Colibactin is a genotoxic metabolite produced by Escherichia coli and other Enterobacteriaceae. Colibactin is a polyketide peptide that can form inter-strand crosslinks in DNA. Colibactin forms DNA inter-strand cross-links by alkylation of adenine moieties on opposing DNA strands. It induces lytic development in certain bacteria that contain prophages. Colibactin is only produced by bacterial strains containing a polyketide synthase genomic island (pks) or clb biosynthetic gene cluster.
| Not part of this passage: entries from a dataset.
(** The bound on retries set by [axiosInstance_request] is never
    reached: any larger bound gives the same run. *)
Lemma axios_request_bound (n : nat) :
  forall (config : request_config) (w : World),
    (List.length (net_script w) <= n)%nat ->
    axios_request n config w
    = axios_request (List.length (net_script w)) config w.
Proof.
  induction n as [|n IH]; intros config w Hn.
  - replace (List.length (net_script w)) with O by lia. reflexivity.
  - rewrite !axios_request_step. cbv zeta.
    destruct (net_script w) as [|o later] eqn:Hs; [reflexivity|].
    cbn [next_outcome hd tl List.length] in *.
    destruct o as [r|m]; [|reflexivity].
    destruct (validateStatus (status r)); [reflexivity|].
    unfold handleApiError.
    destruct (status r =? 429); [|reflexivity].
    rewrite !bind_run. cbn [logger]. rewrite !bind_run. cbn [sleep].
    rewrite (IH config) by (cbn; lia). reflexivity.
Qed.

Lemma timers_not_early_tl (w : World) (t : list Z) :
  timers_not_early w -> t = tl (timers w) -> Forall (fun skew => 0 <= skew) t.
Proof.
  unfold timers_not_early. intros H ->.
  destruct (timers w); [constructor|]. inversion H; assumption.
Qed.

Lemma timers_not_early_hd (w : World) :
  timers_not_early w -> 0 <= hd 0 (timers w).
Proof.
  unfold timers_not_early. intros H.
  destruct (timers w); [cbn; lia|]. inversion H; assumption.
Qed.

(** A timer that is not early holds its caller for the delay set. *)
Lemma held_for_not_early (ms : jsnum) (skew : Z) :
  0 <= skew -> timer_delay ms * 1000 <= held_for ms skew.
Proof. unfold held_for. lia. Qed.
(** X22: for scores that are all positive, whatever order the sort
    gives them, [get_importance] keeps the features in the order of the
    sort and turns their scores into shares in percent: positive
    numbers of at most 100 that add up to 100, descending if the sorted
    scores are. *)
Theorem get_importance_is_in_percent :
  forall (sort_values : list (string * Q) -> list (string * Q))
         (fscore : list (string * Q)),
    Permutation.Permutation (sort_values fscore) fscore ->
    fscore <> [] ->
    (forall p, In p fscore -> 0 < snd p) ->
    let importance := get_importance sort_values fscore in
    map fst importance = map fst (sort_values fscore) /\
    total (map snd importance) == 100 /\
    (forall p, In p importance -> 0 < snd p /\ snd p <= 100) /\
    (descending (map snd (sort_values fscore)) ->
     descending (map snd importance)).
Proof.
  intros sort_values fscore Hperm Hne Hpos importance.
  set (sorted := sort_values fscore) in *.
  set (s := total (map snd sorted)).
  assert (Hsorted_pos : forall q, In q (map snd sorted) -> 0 < q).
  { intros q Hq. apply in_map_iff in Hq. destruct Hq as (p & <- & Hp).
    apply Hpos. apply (Permutation.Permutation_in p Hperm Hp). }
  assert (Hsorted_ne : map snd sorted <> []).
  { intros Hnil. apply map_eq_nil in Hnil. rewrite Hnil in Hperm.
    apply Permutation.Permutation_nil in Hperm. contradiction. }
  assert (Hs : 0 < s) by (apply total_positive; assumption).
  assert (Hs0 : ~ s == 0) by (intros H0; rewrite H0 in Hs; discriminate Hs).
  assert (Hvalues : map snd importance
                    = map (fun q => q / (1 # 100) / s) (map snd sorted)).
  { unfold importance, get_importance. fold sorted. fold s.
    rewrite !map_map. reflexivity. }
  split; [| split; [| split]].
  - unfold importance, get_importance. rewrite map_map. reflexivity.
  - rewrite Hvalues, total_scaled. fold s. field. exact Hs0.
  - intros p Hp.
    assert (Hin : In (snd p) (map snd importance)) by (apply in_map, Hp).
    rewrite Hvalues in Hin. apply in_map_iff in Hin.
    destruct Hin as (q & <- & Hq).
    pose proof (Hsorted_pos q Hq) as Hq0.
    pose proof (total_ge_term _ q Hsorted_pos Hq) as Hle. fold s in Hle.
    assert (E : q / (1 # 100) / s == 100 * q / s) by (field; exact Hs0).
    rewrite E. split.
    + apply Qlt_shift_div_l; [exact Hs | Lqa.lra].
    + apply Qle_shift_div_r; [exact Hs | Lqa.lra].
  - intros Hdesc. rewrite Hvalues.
    apply descending_scaled; [reflexivity | exact Hs | exact Hdesc].
Qed.

End ImportanceFacts.

Lemma get_importance_is_in_percent_witness :
  let importance := Script.get_importance Script.sort_desc ScriptExample.fscore in
  map fst importance = map fst (Script.sort_desc ScriptExample.fscore) /\
  (Script.total (map snd importance) == 100)%Q /\
  (forall p, In p importance -> (0 < snd p)%Q /\ (snd p <= 100)%Q) /\
  (Script.descending (map snd (Script.sort_desc ScriptExample.fscore)) ->
   Script.descending (map snd importance)).
Proof.
  apply (get_importance_is_in_percent Script.sort_desc ScriptExample.fscore).
  - apply sort_desc_permutation.
  - discriminate.
  - intros p [<- | [<- | [<- | []]]]; reflexivity.
Defined.

(** ** ColumnExtractor *)

Section ColumnExtractorFacts.

Import Script.

Variable cell : Type.

Local Abbreviation frame := (frame cell).
Local Abbreviation columns_of := (columns_of cell).
Local Abbreviation getitem := (getitem cell).
Local Abbreviation transform := (ColumnExtractor_transform cell).

Lemma in_columns_of (X : frame) (f : string) (c : string * list cell) :
  In c (columns_of X f) <-> In c X /\ fst c = f.
Proof.
  unfold Script.columns_of. rewrite filter_In.
  split; intros [H1 H2]; (split; [exact H1 | apply String.eqb_eq, H2]).
Qed.

Lemma columns_of_nonempty (X : frame) (f : string) :
  columns_of X f <> [] <-> In f (map fst X).
Proof.
  split.
  - intros Hne. destruct (columns_of X f) as [| c cs] eqn:E; [contradiction |].
    assert (Hc : In c (columns_of X f)) by (rewrite E; left; reflexivity).
    apply in_columns_of in Hc. destruct Hc as [Hc <-]. apply in_map, Hc.
  - intros Hin Hnil. apply in_map_iff in Hin. destruct Hin as (c & Hf & Hc).
    assert (H : In c (columns_of X f)) by (apply in_columns_of; auto).
    rewrite Hnil in H. destruct H.
Qed.

Lemma getitem_some_iff (X : frame) (fields : list string) :
  getitem X fields <> None <->
  forall f, In f fields -> In f (map fst X).
Proof.
  induction fields as [| f fields IH]; simpl.
  - split; [intros _ f [] | discriminate].
  - split.
    + intros H g [<- | Hg].
      * apply columns_of_nonempty. intros Hnil. rewrite Hnil in H.
        apply H. reflexivity.
      * apply IH; [| exact Hg].
        destruct (getitem X fields); [discriminate |].
        destruct (columns_of X f); contradiction.
    + intros H.
      assert (Hf : columns_of X f <> [])
        by (apply columns_of_nonempty, H; left; reflexivity).
      assert (Hr : getitem X fields <> None)
        by (apply IH; intros g Hg; apply H; right; exact Hg).
      destruct (columns_of X f); [contradiction |].
      destruct (getitem X fields); [discriminate | contradiction].
Qed.

(** The columns selected are the columns of the frame that one of the
    fields names. *)
Lemma in_getitem (X Y : frame) (fields : list string) (c : string * list cell) :
  getitem X fields = Some Y ->
  (In c Y <-> In c X /\ In (fst c) fields).
Proof.
  revert Y. induction fields as [| f fields IH]; intros Y; cbn [Script.getitem].
  - intros H. injection H as <-. simpl. tauto.
  - destruct (columns_of X f) as [| c0 cs] eqn:E; [discriminate |].
    destruct (getitem X fields) as [rest |]; [| discriminate].
    intros H. apply some_eq in H. rewrite <- H, <- E.
    rewrite in_app_iff, in_columns_of, (IH rest eq_refl). simpl.
    split.
    + intros [[Hc Hf] | [Hc Hf]]; auto.
    + intros [Hc [Hf | Hf]]; auto.
Qed.

(** Among columns of distinct names a column is the only one of its
    name. *)
Lemma columns_of_unique (X : frame) (c : string * list cell) :
  NoDup (map fst X) -> In c X -> columns_of X (fst c) = [c].
Proof.
  unfold Script.columns_of.
  induction X as [| a X IH]; [intros _ [] |].
  simpl. intros Hnd Hin.
  inversion Hnd as [| n ns Hnot Hnd']. subst.
  destruct Hin as [-> | Hin].
  - rewrite String.eqb_refl. f_equal.
    clear IH Hnd Hnd'. induction X as [| b X IHX]; [reflexivity |].
    simpl. destruct (String.eqb_spec (fst b) (fst c)) as [E | _].
    + exfalso. apply Hnot. left. exact E.
    + apply IHX. intros H. apply Hnot. right. exact H.
  - destruct (String.eqb_spec (fst a) (fst c)) as [E | _].
    + exfalso. apply Hnot. rewrite E. apply in_map, Hin.
    + apply IH; assumption.
Qed.

Lemma getitem_names (X Y : frame) (fields : list string) :
  NoDup (map fst X) -> getitem X fields = Some Y -> map fst Y = fields.
Proof.
  intros Hnd. revert Y.
  induction fields as [| f fields IH]; intros Y; cbn [Script.getitem].
  - intros H. injection H as <-. reflexivity.
  - destruct (columns_of X f) as [| c cs] eqn:E; [discriminate |].
    destruct (getitem X fields) as [rest |]; [| discriminate].
    intros H. apply some_eq in H. rewrite <- H.
    assert (Hc : In c (columns_of X f)) by (rewrite E; left; reflexivity).
    apply in_columns_of in Hc. destruct Hc as [Hc Hf].
    rewrite <- Hf, (columns_of_unique X c Hnd Hc) in E.
    injection E as <-. simpl. rewrite (IH rest eq_refl), Hf. reflexivity.
Qed.

Lemma getitem_again (X Y : frame) (fields g : list string) :
  NoDup (map fst X) -> NoDup fields ->
  getitem X fields = Some Y -> (forall f, In f g -> In f fields) ->
  getitem Y g = getitem X g.
Proof.
  intros HndX Hnd HY.
  assert (HndY : NoDup (map fst Y))
    by (rewrite (getitem_names X Y fields HndX HY); exact Hnd).
  assert (Hfields : forall f, In f fields -> In f (map fst X)).
  { apply getitem_some_iff. rewrite HY. discriminate. }
  induction g as [| f g IH]; intros Hsub; [reflexivity |].
  simpl.
  assert (Hf : In f fields) by (apply Hsub; left; reflexivity).
  assert (E : columns_of Y f = columns_of X f).
  { specialize (Hfields f Hf). apply in_map_iff in Hfields.
    destruct Hfields as (c & <- & Hc).
    rewrite (columns_of_unique X c HndX Hc).
    apply columns_of_unique; [exact HndY |].
    apply (in_getitem X Y fields c HY). auto. }
  rewrite E, IH by (intros f' Hf'; apply Hsub; right; exact Hf').
  reflexivity.
Qed.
About 20% of humans in high-income countries are colonized with E. coli that harbor the pks island.

== Role in cancer ==
Colibactin is believed to cause mutations leading to colorectal cancer and the progression of colorectal cancer, especially in early-onset colorectal cancers. Colibactin has been previously demonstrated to have a characteristic mutational signature due to its distinct mechanism. The same mutational signature has been discovered in several cohorts of colon cancer patients, and in smaller numbers of patients with urogenital and head and neck cancers. In urogenital cancers, colibactin exposure has been shown to increase mutational burden in benign cells. Colibactin exposure has been further linked to a proportion of adenomatous polyposis coli (APC) driver insertion-deletions (indels).